Exercise
Lines from the top of the listing down to the one with "- rewrite <-!(assoc_L", inclusive, are to be copied exactly.
......
Lemma read_header_at fmt csid pre post : 2 <= csid < 2 ^ 16 + 64 ->
  read_header (at_pos pre (basic_bytes fmt csid ++ post))
    = (Ok (mkBasic fmt csid), at_pos (pre ++ basic_bytes fmt csid) post).
Proof.
  intros Hc. pose proof (discr_fmt fmt) as Hf. assert (256 ^ Z.of_nat 1 = 256) as H256 by done.
  assert (forall c, 0 <= c < 64 ->
    ok_or (ChunkType.from_u8 (Z.land (Z.shiftr (ChunkType.discr fmt * 64 + c) 6) 3))
      (Some (InvalidChunkType (Z.land (Z.shiftr (ChunkType.discr fmt * 64 + c) 6) 3)))
    = ret (S := Cursor) (E := option ChunkDecodeError) fmt) as Hfmt.
  { intros c Hc'. by rewrite fmt_of_byte, ChunkType.chunk_type_from_discr by lia. }
  unfold read_header, basic_bytes. destruct (Z.leb_spec (64 + 255) csid).
  - rewrite <-!(assoc_L (++)). mstep need_be; [|lia]. rewrite Hfmt by lia. mret.
    rewrite csid_of_byte by lia. pose proof (Z.mod_pos_bound (csid - 64) 256 ltac:(lia)).
    erewrite bind_ok; cycle 1.
    { mstep need_be; [|lia]. mstep need_be; [reflexivity|].
      rewrite H256. split; [apply Z.div_pos; lia|apply Z.div_lt_upper_bound; lia]. }
    unfold ret. rewrite <-!(assoc_L (++)). do 3 f_equal. pose proof (Z.div_mod (csid - 64) 256). lia.
  - destruct (Z.leb_spec 64 csid).
    + rewrite <-!(assoc_L (++)). rewrite <-(Z.add_0_r (ChunkType.discr fmt * 64)).
      mstep need_be; [|lia]. rewrite Hfmt by lia. mret. rewrite csid_of_byte by lia.
      erewrite bind_ok; cycle 1.
      { mstep need_be; [reflexivity|lia]. }
      unfold ret. rewrite <-!(assoc_L (++)). do 3 f_equal. lia.
    + mstep need_be; [|lia]. rewrite Hfmt by lia. mret. rewrite csid_of_byte by lia.
      destruct csid as [|[]|]; try lia; done.
Qed.

(** The header as the decoder keeps it. *)
Definition received (mh : ChunkMessageHeader) : ChunkMessageHeader :=
  mkHeader (timestamp mh) (msg_length mh) (msg_type_id mh) (msg_stream_id mh) (is_extended_timestamp mh).

Lemma read_message_header0_at d csid mh pre post : header_ok mh ->
  read_message_header d (mkBasic ChunkType.Type0 csid) (at_pos pre (header_bytes mh ++ post))
    = (Ok (received mh), at_pos (pre ++ header_bytes mh) post).
Proof.
  intros (Ht & Hl & Hs). unfold read_message_header, header_bytes, fits in *. cbn [format].
  unfold MAX_PARTIAL_CHUNK_SIZE in *. rewrite <-!(assoc_L (++)).
  mstep need_be; [|change (256 ^ Z.of_nat 3) with (2 ^ 24); lia].
  mstep need_be; [|change (256 ^ Z.of_nat 3) with (2 ^ 24); lia].
  unfold check_msg_length. rewrite (proj2 (Z.ltb_ge _ _)) by (unfold MAX_PARTIAL_CHUNK_SIZE; lia). mret.
  unfold read_msg_type_id. erewrite (bind_ok _ _ (at_pos _ _)); cycle 1.
  { mstep need_be; [|apply MessageTypeID.discr_range]. by rewrite MessageTypeID.message_type_from_discr. }
  mstep need_le; [|done]. unfold read_extended, ext_bytes, received, is_extended_timestamp.
  destruct (Z.leb_spec 0xFFFFFF (timestamp mh)).
  - rewrite Z.min_r by lia. erewrite bind_ok; cycle 1.
    { cbn [Z.eqb Pos.eqb]. by mstep need_be. }
    unfold ret. by rewrite <-!(assoc_L (++)).
  - rewrite Z.min_l by lia. rewrite (proj2 (Z.eqb_neq _ _)) by lia. mret. unfold ret.
    by rewrite <-!(assoc_L (++)).
Qed.

Lemma read_message_header3_at d csid mh pre post : fits 32 (timestamp mh) ->
  previous_chunk_headers d !! csid = Some (received mh) ->
  read_message_header d (mkBasic ChunkType.Type3 csid) (at_pos pre (ext_bytes mh ++ post))
    = (Ok (received mh), at_pos (pre ++ ext_bytes mh) post).
Proof.
  intros Ht Hprev. unfold read_message_header, previous_header. cbn [format chunk_stream_id]. rewrite Hprev.
  mret. cbn [received was_extended_timestamp]. unfold ext_bytes.
  destruct (is_extended_timestamp mh).
  - erewrite bind_ok; [reflexivity|]. by mstep need_be.
  - mret. unfold ret. by rewrite app_nil_r.
Qed.

(** ** One piece *)

Definition turn_of (r : res ChunkDecodeError (option Chunk)) : res ChunkDecodeError (option (option Chunk)) :=
  match r with
  | Ok (Some ch) => Ok (Some (Some ch)) | Ok None => Ok None
  | Err e => Err e | Panic => Panic | Fuel => Fuel
  end.

Lemma read_turn_piece d h mh hb mb pc rest : wf d -> header_ok mh ->
  (forall post, read_header (at_pos [] (hb ++ post)) = (Ok h, at_pos hb post)) ->
  (forall post, read_message_header d h (at_pos hb (mb ++ post)) = (Ok mh, at_pos (hb ++ mb) post)) ->
  piece_size d h mh = blen pc -> blen (hb ++ mb) < 2 ^ 32 ->
  read_turn (d, hb ++ mb ++ pc ++ rest)
    = (turn_of (store_piece h mh pc d).1, ((store_piece h mh pc d).2, rest)).
Proof.
  intros Hd Hmh Hh Hm Hsz Hsmall. pose proof (blen_nonneg pc) as Hnn. pose proof (blen_nonneg (hb ++ mb)).
  assert (blen pc <= 2 ^ 16) as Hpc.
  { destruct Hd as [[_ Hmax] _ _ _ _]. unfold piece_size, MAX_CHUNK_SIZE in *. lia. }
  assert (read_piece d (cursor_new (hb ++ mb ++ pc ++ rest))
    = (Ok (h, mh, (blen (hb ++ mb), blen (hb ++ mb) + blen pc)), at_pos ((hb ++ mb) ++ pc) rest)) as Hp.
  { unfold read_piece. change (cursor_new ?bs) with (at_pos [] bs).
    mstep Hh. mstep Hm. erewrite bind_ok; [reflexivity|].
    rewrite <-Hsz. unfold get_payload_range, piece_size in *. cbv zeta.
    destruct Hmh as (_ & Hl & _). unfold MAX_PARTIAL_CHUNK_SIZE in *.
    pose proof (partial_len_nonneg d (chunk_stream_id h, msg_stream_id mh)).
    mstep (checked_u_ok (S := Cursor) (E := option ChunkDecodeError)); [|unfold fits; lia].
    mret. assert (Z.of_N (pos (at_pos (hb ++ mb) (pc ++ rest))) = blen (hb ++ mb)) as ->
      by (simpl; unfold blen; lia).
    rewrite Hsz. assert (swrap 64 (blen pc) = blen pc) as ->.
    { unfold swrap. rewrite Z.mod_small by lia. by rewrite (proj2 (Z.ltb_lt _ _)) by lia. }
    erewrite bind_ok; [reflexivity|]. apply map_err_ok. apply seek_current_at; [done|].
    rewrite blen_app. unfold fits. lia. }
  unfold read_turn. rewrite Hp. set (pre := (hb ++ mb) ++ pc).
  assert (hb ++ mb ++ pc ++ rest = pre ++ rest) as -> by (unfold pre; by rewrite <-!(assoc_L (++))).
  assert (Z.of_N (pos (at_pos pre rest)) = blen pre) as -> by (simpl; unfold blen; lia).
  pose proof (blen_nonneg rest).
  rewrite (proj2 (Z.ltb_ge _ _)) by (rewrite blen_app; lia).
  assert (Z.to_nat (blen pre) = length pre) as -> by (unfold blen; lia).
  rewrite take_app_length, drop_app_length.
  assert (slice (blen (hb ++ mb)) (blen (hb ++ mb) + blen pc) pre = Some pc) as ->.
  { unfold pre. pose proof (slice_app (hb ++ mb) pc [] _ _ eq_refl eq_refl) as Hsl.
    by rewrite app_nil_r in Hsl. }
  by destruct (store_piece h mh pc d) as [[[ch|]|e| |] d'].
Qed.

(** ** Storing pieces of a message that is well sent *)

(** Room for the header of [csid]. *)
Definition header_room (d : t) (csid : Z) : Prop :=
  match previous_chunk_headers d !! csid with
  | Some _ => len (previous_chunk_headers d) | None => len (previous_chunk_headers d) + 1
  end <= MAX_PREVIOUS_CHUNK_HEADERS.

Definition with_header (csid : Z) (mh : ChunkMessageHeader) (d : t) : t :=
  set_headers (<[csid := mh]> (previous_chunk_headers d)) d.

Definition with_partial (key : Z * Z) (bs : list byte) (d : t) : t :=
  set_partials (<[key := bs]> (partial_chunks d)) d.

Lemma store_full h mh pc d : header_room d (chunk_stream_id h) -> blen pc = msg_length mh ->
  store_piece h mh pc d = (Ok (Some (mkChunk h mh pc)), with_header (chunk_stream_id h) mh d).
Proof.
  intros Hroom Hl. unfold store_piece. mret. rewrite (proj2 (Z.ltb_ge _ _)) by exact Hroom. mret.
  by rewrite Hl, Z.eqb_refl.
Qed.

Lemma store_first h mh pc d : header_room d (chunk_stream_id h) -> header_ok mh ->
  blen pc < msg_length mh ->
  partial_chunks d !! (chunk_stream_id h, msg_stream_id mh) = None ->
  len (partial_chunks d) < MAX_PARTIAL_CHUNK_COUNT ->
  store_piece h mh pc d = (Ok None,
    with_partial (chunk_stream_id h, msg_stream_id mh) pc (with_header (chunk_stream_id h) mh d)).
Proof.
  intros Hroom (_ & Hm & _) Hl Hkey Hcount. unfold store_piece. mret.
  rewrite (proj2 (Z.ltb_ge _ _)) by exact Hroom. mret.
  rewrite (proj2 (Z.eqb_neq _ _)) by lia. rewrite Hkey, (proj2 (Z.leb_gt _ _)) by done. mret.
  rewrite blen_nil, (proj2 (Z.ltb_ge _ _)) by lia. change ([] ++ pc) with pc.
  by rewrite (proj2 (Z.eqb_neq _ _)) by lia.
Qed.

Lemma store_next h mh pc d acc : header_room d (chunk_stream_id h) -> header_ok mh ->
  partial_chunks d !! (chunk_stream_id h, msg_stream_id mh) = Some acc ->
  blen acc + blen pc < msg_length mh ->
  store_piece h mh pc d = (Ok None,
    with_partial (chunk_stream_id h, msg_stream_id mh) (acc ++ pc) (with_header (chunk_stream_id h) mh d)).
Proof.
  intros Hroom (_ & Hm & _) Hkey Hl. pose proof (blen_nonneg acc). unfold store_piece. mret.
  rewrite (proj2 (Z.ltb_ge _ _)) by exact Hroom. mret.
  rewrite (proj2 (Z.eqb_neq _ _)) by lia. rewrite Hkey. mret.
  rewrite (proj2 (Z.ltb_ge _ _)) by lia. by rewrite blen_app, (proj2 (Z.eqb_neq _ _)) by lia.
Qed.

Lemma store_last h mh pc d acc : header_room d (chunk_stream_id h) -> header_ok mh ->
  partial_chunks d !! (chunk_stream_id h, msg_stream_id mh) = Some acc ->
  0 < blen acc -> blen acc + blen pc = msg_length mh ->
  store_piece h mh pc d = (Ok (Some (mkChunk h mh (acc ++ pc))),
    set_partials (delete (chunk_stream_id h, msg_stream_id mh) (partial_chunks d))
      (with_header (chunk_stream_id h) mh d)).
Proof.
  intros Hroom (_ & Hm & _) Hkey Hacc Hl. unfold store_piece. mret.
  rewrite (proj2 (Z.ltb_ge _ _)) by exact Hroom. mret.
  rewrite (proj2 (Z.eqb_neq _ _)) by lia. rewrite Hkey. mret.
  rewrite (proj2 (Z.ltb_ge _ _)) by lia. by rewrite blen_app, (proj2 (Z.eqb_eq _ _)) by lia.
Qed.

Lemma header_room_same d csid mh : wf d -> previous_chunk_headers d !! csid = Some mh -> header_room d csid.
Proof. intros Hd Hp. unfold header_room. rewrite Hp. by apply wf_headers_len. Qed.

Lemma with_header_same d csid mh : previous_chunk_headers d !! csid = Some mh -> with_header csid mh d = d.
Proof. intros Hp. unfold with_header. rewrite insert_id by done. by destruct d. Qed.

Lemma blen_basic_bytes fmt csid : blen (basic_bytes fmt csid) <= 3.
Proof.
  unfold basic_bytes. destruct (_ <=? _); [|destruct (_ <=? _)]; autorewrite with scuffle; simpl; lia.
Qed.

Lemma blen_ext_bytes mh : blen (ext_bytes mh) <= 4.
Proof. unfold ext_bytes. destruct (is_extended_timestamp mh); autorewrite with scuffle; simpl; lia. Qed.

Lemma blen_header_bytes mh : blen (header_bytes mh) <= 15.
Proof.
  unfold header_bytes. pose proof (blen_ext_bytes mh). autorewrite with scuffle.
  assert (blen (le_bytes 4 (msg_stream_id mh)) = 4) by (unfold blen; by rewrite length_le_bytes). lia.
Qed.

(** The pieces after the first complete the message. *)
Lemma read_rest csid mh fuel : forall pl d acc rest, wf d -> header_ok mh ->
  2 <= csid < 2 ^ 16 + 64 -> (length pl <= fuel)%nat -> (0 < length pl)%nat ->
  previous_chunk_headers d !! csid = Some (received mh) ->
  partial_chunks d !! (csid, msg_stream_id mh) = Some acc ->
  0 < blen acc -> blen acc + blen pl = msg_length mh ->
  read_chunk (d, rest_bytes (max_chunk_size d) csid mh fuel pl ++ rest)
    = (Ok (Some (mkChunk (mkBasic ChunkType.Type3 csid) (received mh) (acc ++ pl))),
       (set_partials (delete (csid, msg_stream_id mh) (partial_chunks d)) d, rest)).
Proof.
  induction fuel as [|fuel IH]; intros pl d acc rest Hd Hmh Hc Hf Hpl Hprev Hpart Hacc Hl; [lia|].
  rewrite read_chunk_turn by done. destruct pl as [|b pl']; [simpl in Hpl; lia|]. cbn [rest_bytes].
  set (pl := b :: pl') in *. set (size := max_chunk_size d).
  pose proof (wf_chunk_size d Hd) as Hsz. unfold INIT_CHUNK_SIZE in Hsz.
  set (h := mkBasic ChunkType.Type3 csid).
  assert (header_room d csid) as Hroom by by eapply header_room_same.
  assert (header_ok (received mh)) as Hmh' by done.
  assert (piece_size d h (received mh) = blen (take (Z.to_nat size) pl)) as Hps.
  { unfold piece_size, partial_len. cbn [h chunk_stream_id received msg_stream_id msg_length].
    rewrite Hpart. unfold blen in *. rewrite length_take. fold size. lia. }
  rewrite <-!(assoc_L (++)). unfold bind.
  rewrite (read_turn_piece d h (received mh)); [|done|done| | |done|].
  2: { intros post. by apply (read_header_at _ _ []). }
  2: { intros post. apply read_message_header3_at; [apply Hmh|done]. }
  2: { rewrite blen_app. pose proof (blen_basic_bytes ChunkType.Type3 csid). pose proof (blen_ext_bytes mh). lia. }
  destruct (decide (length pl <= Z.to_nat size)%nat) as [Hle|Hgt].
  - rewrite take_ge, drop_ge by done.
    rewrite (store_last h (received mh) pl d acc); [|done|done|done|done|done].
    cbn [fst snd turn_of h chunk_stream_id received msg_stream_id]. fold (received mh).
    rewrite with_header_same by done. unfold ret. by destruct fuel.
  - rewrite (store_next h (received mh) _ d acc); [|done|done|done|].
    2: { cbn [received msg_length]. unfold blen in *. rewrite length_take. lia. }
    cbn [fst snd turn_of h chunk_stream_id received msg_stream_id]. fold (received mh).
    rewrite with_header_same by done. set (key := (csid, msg_stream_id mh)) in *.
    set (d' := with_partial key (acc ++ take (Z.to_nat size) pl) d).
    assert (wf d') as Hd'.
    { apply wf_insert_partial; [done| |congruence]. destruct Hmh as (_ & Hm & _).
      rewrite blen_app. unfold blen in *. rewrite length_take. lia. }
    pose proof (IH (drop (Z.to_nat size) pl) d' (acc ++ take (Z.to_nat size) pl) rest Hd' Hmh Hc) as IH'.
    change (max_chunk_size d') with size in IH'. rewrite IH'.
    + unfold d', with_partial, set_partials. simpl. rewrite delete_insert_eq.
      by rewrite <-(assoc_L (++)), take_drop.
    + rewrite length_drop. lia.
    + rewrite length_drop. lia.
    + done.
    + apply lookup_insert_eq.
    + rewrite blen_app. pose proof (blen_nonneg (take (Z.to_nat size) pl)). lia.
    + rewrite <-Hl. rewrite <-(take_drop (Z.to_nat size) pl) at 3. rewrite !blen_app. lia.
Qed.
......
Completed exercise
Lemma read_header_at fmt csid pre post : 2 <= csid < 2 ^ 16 + 64 ->
  read_header (at_pos pre (basic_bytes fmt csid ++ post))
    = (Ok (mkBasic fmt csid), at_pos (pre ++ basic_bytes fmt csid) post).
Proof.
  intros Hc. pose proof (discr_fmt fmt) as Hf. assert (256 ^ Z.of_nat 1 = 256) as H256 by done.
  assert (forall c, 0 <= c < 64 ->
    ok_or (ChunkType.from_u8 (Z.land (Z.shiftr (ChunkType.discr fmt * 64 + c) 6) 3))
      (Some (InvalidChunkType (Z.land (Z.shiftr (ChunkType.discr fmt * 64 + c) 6) 3)))
    = ret (S := Cursor) (E := option ChunkDecodeError) fmt) as Hfmt.
  { intros c Hc'. by rewrite fmt_of_byte, ChunkType.chunk_type_from_discr by lia. }
  unfold read_header, basic_bytes. destruct (Z.leb_spec (64 + 255) csid).
  - rewrite <-!(assoc_L (++)). mstep need_be; [|lia]. rewrite Hfmt by lia. mret.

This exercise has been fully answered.